YOUR GOAL:
Everything from the top of the data below through the line with "apply yields_bind with (1 := send_any stack self k0" should be duplicated exactly, and nothing past it.

------------------------------------------------------------------------

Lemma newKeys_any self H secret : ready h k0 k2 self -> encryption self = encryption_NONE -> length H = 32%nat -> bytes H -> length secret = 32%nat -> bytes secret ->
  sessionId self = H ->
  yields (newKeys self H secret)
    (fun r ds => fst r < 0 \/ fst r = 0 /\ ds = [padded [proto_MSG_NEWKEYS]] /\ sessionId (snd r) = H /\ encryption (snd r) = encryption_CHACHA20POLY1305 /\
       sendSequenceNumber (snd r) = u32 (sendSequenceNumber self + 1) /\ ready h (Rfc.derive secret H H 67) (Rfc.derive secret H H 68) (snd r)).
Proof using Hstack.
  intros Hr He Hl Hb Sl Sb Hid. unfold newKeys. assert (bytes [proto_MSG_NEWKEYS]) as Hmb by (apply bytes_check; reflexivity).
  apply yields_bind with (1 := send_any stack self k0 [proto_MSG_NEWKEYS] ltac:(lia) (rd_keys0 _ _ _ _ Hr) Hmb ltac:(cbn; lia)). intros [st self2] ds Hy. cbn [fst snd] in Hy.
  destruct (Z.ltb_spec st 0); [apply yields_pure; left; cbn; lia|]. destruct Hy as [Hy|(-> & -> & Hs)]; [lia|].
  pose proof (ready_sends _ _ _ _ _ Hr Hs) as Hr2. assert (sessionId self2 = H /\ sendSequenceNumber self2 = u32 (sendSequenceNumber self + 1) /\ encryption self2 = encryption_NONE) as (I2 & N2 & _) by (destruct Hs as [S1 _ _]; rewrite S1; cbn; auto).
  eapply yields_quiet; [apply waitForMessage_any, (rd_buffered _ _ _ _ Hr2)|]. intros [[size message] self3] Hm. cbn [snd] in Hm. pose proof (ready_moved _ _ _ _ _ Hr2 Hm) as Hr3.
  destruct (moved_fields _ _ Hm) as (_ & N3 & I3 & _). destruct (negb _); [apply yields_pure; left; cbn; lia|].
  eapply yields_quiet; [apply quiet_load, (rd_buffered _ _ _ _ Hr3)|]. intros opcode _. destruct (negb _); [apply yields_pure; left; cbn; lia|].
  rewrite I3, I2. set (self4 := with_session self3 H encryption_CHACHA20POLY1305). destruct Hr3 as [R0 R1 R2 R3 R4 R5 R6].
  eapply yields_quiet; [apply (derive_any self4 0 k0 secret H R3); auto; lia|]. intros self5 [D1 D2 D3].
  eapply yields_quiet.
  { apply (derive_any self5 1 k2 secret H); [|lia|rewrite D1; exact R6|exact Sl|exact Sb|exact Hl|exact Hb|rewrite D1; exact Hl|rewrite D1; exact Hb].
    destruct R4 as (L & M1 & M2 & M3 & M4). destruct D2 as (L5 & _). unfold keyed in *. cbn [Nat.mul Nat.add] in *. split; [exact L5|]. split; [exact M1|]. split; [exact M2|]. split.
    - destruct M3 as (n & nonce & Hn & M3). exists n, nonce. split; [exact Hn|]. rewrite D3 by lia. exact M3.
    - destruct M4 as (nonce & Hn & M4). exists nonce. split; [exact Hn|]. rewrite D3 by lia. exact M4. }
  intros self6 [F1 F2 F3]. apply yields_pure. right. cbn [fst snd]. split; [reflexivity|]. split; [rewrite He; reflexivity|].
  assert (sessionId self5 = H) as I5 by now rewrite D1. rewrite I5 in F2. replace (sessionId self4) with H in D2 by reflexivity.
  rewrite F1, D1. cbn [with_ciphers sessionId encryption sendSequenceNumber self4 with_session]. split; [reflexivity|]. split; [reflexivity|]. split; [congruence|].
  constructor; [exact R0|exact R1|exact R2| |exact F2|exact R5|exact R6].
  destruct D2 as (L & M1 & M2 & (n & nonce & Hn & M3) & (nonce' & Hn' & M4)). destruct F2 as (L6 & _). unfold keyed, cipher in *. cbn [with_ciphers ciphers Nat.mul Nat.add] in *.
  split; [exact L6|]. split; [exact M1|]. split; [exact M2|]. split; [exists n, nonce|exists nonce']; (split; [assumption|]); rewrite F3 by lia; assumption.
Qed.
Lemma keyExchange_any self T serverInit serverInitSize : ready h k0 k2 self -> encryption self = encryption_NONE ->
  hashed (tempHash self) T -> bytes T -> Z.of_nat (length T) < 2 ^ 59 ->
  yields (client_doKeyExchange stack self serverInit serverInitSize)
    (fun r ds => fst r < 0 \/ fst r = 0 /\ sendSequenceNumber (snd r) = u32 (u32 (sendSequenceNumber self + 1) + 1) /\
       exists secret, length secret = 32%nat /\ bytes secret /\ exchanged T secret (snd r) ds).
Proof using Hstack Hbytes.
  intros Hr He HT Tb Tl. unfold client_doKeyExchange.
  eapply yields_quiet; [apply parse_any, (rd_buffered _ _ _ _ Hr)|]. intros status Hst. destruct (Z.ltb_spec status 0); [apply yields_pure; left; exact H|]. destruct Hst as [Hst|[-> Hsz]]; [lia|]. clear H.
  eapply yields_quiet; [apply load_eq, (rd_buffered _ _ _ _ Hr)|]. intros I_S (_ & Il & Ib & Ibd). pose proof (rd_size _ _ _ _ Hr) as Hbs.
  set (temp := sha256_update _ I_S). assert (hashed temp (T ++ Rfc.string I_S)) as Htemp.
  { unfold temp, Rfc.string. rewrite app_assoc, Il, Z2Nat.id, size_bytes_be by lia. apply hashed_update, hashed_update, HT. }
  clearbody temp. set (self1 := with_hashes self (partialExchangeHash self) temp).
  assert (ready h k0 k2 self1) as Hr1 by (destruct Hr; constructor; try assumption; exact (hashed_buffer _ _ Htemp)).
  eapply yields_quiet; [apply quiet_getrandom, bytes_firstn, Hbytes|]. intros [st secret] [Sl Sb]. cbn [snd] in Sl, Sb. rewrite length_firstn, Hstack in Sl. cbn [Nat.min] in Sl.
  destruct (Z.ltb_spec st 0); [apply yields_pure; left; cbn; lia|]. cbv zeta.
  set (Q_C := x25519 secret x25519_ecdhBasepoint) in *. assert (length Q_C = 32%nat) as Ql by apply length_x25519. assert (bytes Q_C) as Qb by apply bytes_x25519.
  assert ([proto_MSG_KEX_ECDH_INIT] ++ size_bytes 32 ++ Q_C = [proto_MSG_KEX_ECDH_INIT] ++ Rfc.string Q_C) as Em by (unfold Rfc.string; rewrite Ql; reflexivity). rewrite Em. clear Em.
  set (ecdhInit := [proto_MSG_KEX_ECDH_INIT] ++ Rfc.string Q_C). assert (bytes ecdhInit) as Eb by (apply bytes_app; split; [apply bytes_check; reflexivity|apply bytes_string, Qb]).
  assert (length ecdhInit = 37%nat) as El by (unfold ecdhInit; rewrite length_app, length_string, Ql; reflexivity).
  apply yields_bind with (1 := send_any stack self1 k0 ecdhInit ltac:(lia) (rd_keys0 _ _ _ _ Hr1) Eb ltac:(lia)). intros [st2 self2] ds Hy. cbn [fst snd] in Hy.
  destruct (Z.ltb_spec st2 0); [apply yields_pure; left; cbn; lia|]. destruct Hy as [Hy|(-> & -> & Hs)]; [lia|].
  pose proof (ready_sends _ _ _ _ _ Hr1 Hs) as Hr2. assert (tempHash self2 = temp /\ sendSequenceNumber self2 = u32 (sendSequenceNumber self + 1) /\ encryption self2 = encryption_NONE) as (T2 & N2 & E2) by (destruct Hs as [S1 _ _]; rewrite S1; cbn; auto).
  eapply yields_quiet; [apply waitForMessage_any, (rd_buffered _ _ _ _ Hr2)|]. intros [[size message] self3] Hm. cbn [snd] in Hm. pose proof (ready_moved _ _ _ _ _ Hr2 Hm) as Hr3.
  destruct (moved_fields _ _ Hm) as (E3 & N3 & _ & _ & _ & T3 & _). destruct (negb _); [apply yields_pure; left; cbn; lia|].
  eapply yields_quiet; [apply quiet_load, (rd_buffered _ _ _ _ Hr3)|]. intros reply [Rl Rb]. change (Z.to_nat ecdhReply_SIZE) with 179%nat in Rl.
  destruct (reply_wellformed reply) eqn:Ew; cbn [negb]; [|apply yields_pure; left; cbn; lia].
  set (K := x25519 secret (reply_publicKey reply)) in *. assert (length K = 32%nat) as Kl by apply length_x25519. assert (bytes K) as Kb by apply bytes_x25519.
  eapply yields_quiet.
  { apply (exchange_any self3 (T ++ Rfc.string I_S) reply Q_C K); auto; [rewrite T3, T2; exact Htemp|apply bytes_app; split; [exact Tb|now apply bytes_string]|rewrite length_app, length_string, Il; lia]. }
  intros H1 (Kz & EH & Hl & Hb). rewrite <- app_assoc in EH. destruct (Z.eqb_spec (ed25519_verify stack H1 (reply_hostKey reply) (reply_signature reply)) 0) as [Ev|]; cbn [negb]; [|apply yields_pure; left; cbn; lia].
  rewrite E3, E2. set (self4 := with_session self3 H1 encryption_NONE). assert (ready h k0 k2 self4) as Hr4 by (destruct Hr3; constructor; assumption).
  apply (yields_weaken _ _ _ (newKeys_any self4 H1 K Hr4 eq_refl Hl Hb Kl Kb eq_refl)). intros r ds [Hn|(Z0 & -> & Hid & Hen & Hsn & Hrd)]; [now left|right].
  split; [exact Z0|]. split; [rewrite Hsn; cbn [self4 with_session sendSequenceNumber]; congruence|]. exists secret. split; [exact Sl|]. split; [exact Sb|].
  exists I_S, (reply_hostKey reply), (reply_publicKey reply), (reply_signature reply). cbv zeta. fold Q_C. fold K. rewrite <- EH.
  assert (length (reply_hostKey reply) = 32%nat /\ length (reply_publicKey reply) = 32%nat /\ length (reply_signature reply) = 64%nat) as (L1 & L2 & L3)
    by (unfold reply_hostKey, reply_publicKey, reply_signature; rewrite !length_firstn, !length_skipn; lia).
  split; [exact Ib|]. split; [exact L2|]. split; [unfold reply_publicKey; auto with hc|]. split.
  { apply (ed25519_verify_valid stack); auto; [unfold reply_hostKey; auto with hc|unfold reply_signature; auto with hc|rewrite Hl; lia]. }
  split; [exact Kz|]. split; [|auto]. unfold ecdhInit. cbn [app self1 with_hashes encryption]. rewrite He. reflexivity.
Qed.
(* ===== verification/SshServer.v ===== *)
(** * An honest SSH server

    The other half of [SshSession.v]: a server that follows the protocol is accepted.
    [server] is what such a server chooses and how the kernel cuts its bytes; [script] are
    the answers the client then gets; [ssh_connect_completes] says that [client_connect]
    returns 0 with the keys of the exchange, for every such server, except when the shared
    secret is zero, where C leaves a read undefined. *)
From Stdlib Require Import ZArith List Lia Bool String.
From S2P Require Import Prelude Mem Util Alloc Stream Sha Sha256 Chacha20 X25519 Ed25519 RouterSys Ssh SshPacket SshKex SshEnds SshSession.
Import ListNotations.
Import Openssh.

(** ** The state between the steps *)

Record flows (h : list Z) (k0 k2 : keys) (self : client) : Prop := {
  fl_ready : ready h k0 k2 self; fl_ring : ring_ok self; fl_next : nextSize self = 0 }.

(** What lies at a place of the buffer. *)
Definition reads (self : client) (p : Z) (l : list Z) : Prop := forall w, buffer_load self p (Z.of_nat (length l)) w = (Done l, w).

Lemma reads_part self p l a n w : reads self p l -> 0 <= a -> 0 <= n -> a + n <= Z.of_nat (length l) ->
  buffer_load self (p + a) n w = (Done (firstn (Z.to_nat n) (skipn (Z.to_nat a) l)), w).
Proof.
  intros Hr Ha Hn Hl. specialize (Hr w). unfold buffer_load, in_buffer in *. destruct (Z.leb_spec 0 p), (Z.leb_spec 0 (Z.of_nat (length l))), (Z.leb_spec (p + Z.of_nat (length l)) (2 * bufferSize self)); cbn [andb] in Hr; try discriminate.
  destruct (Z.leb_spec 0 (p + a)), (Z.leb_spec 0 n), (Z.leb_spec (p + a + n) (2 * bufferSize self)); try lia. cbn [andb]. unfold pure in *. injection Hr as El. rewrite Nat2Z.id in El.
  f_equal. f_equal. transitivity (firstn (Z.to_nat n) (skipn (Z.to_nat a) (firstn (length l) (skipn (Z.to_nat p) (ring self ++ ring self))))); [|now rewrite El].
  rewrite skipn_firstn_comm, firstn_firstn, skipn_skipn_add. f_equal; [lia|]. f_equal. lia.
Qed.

------------------------------------------------------------------------

YOUR RESPONSE:
Lemma newKeys_any self H secret : ready h k0 k2 self -> encryption self = encryption_NONE -> length H = 32%nat -> bytes H -> length secret = 32%nat -> bytes secret ->
  sessionId self = H ->
  yields (newKeys self H secret)
    (fun r ds => fst r < 0 \/ fst r = 0 /\ ds = [padded [proto_MSG_NEWKEYS]] /\ sessionId (snd r) = H /\ encryption (snd r) = encryption_CHACHA20POLY1305 /\
       sendSequenceNumber (snd r) = u32 (sendSequenceNumber self + 1) /\ ready h (Rfc.derive secret H H 67) (Rfc.derive secret H H 68) (snd r)).
Proof using Hstack.
  intros Hr He Hl Hb Sl Sb Hid. unfold newKeys. assert (bytes [proto_MSG_NEWKEYS]) as Hmb by (apply bytes_check; reflexivity).
  apply yields_bind with (1 := send_any stack self k0 [proto_MSG_NEWKEYS] ltac:(lia) (rd_keys0 _ _ _ _ Hr) Hmb ltac:(cbn; lia)). intros [st self2] ds Hy. cbn [fst snd] in Hy.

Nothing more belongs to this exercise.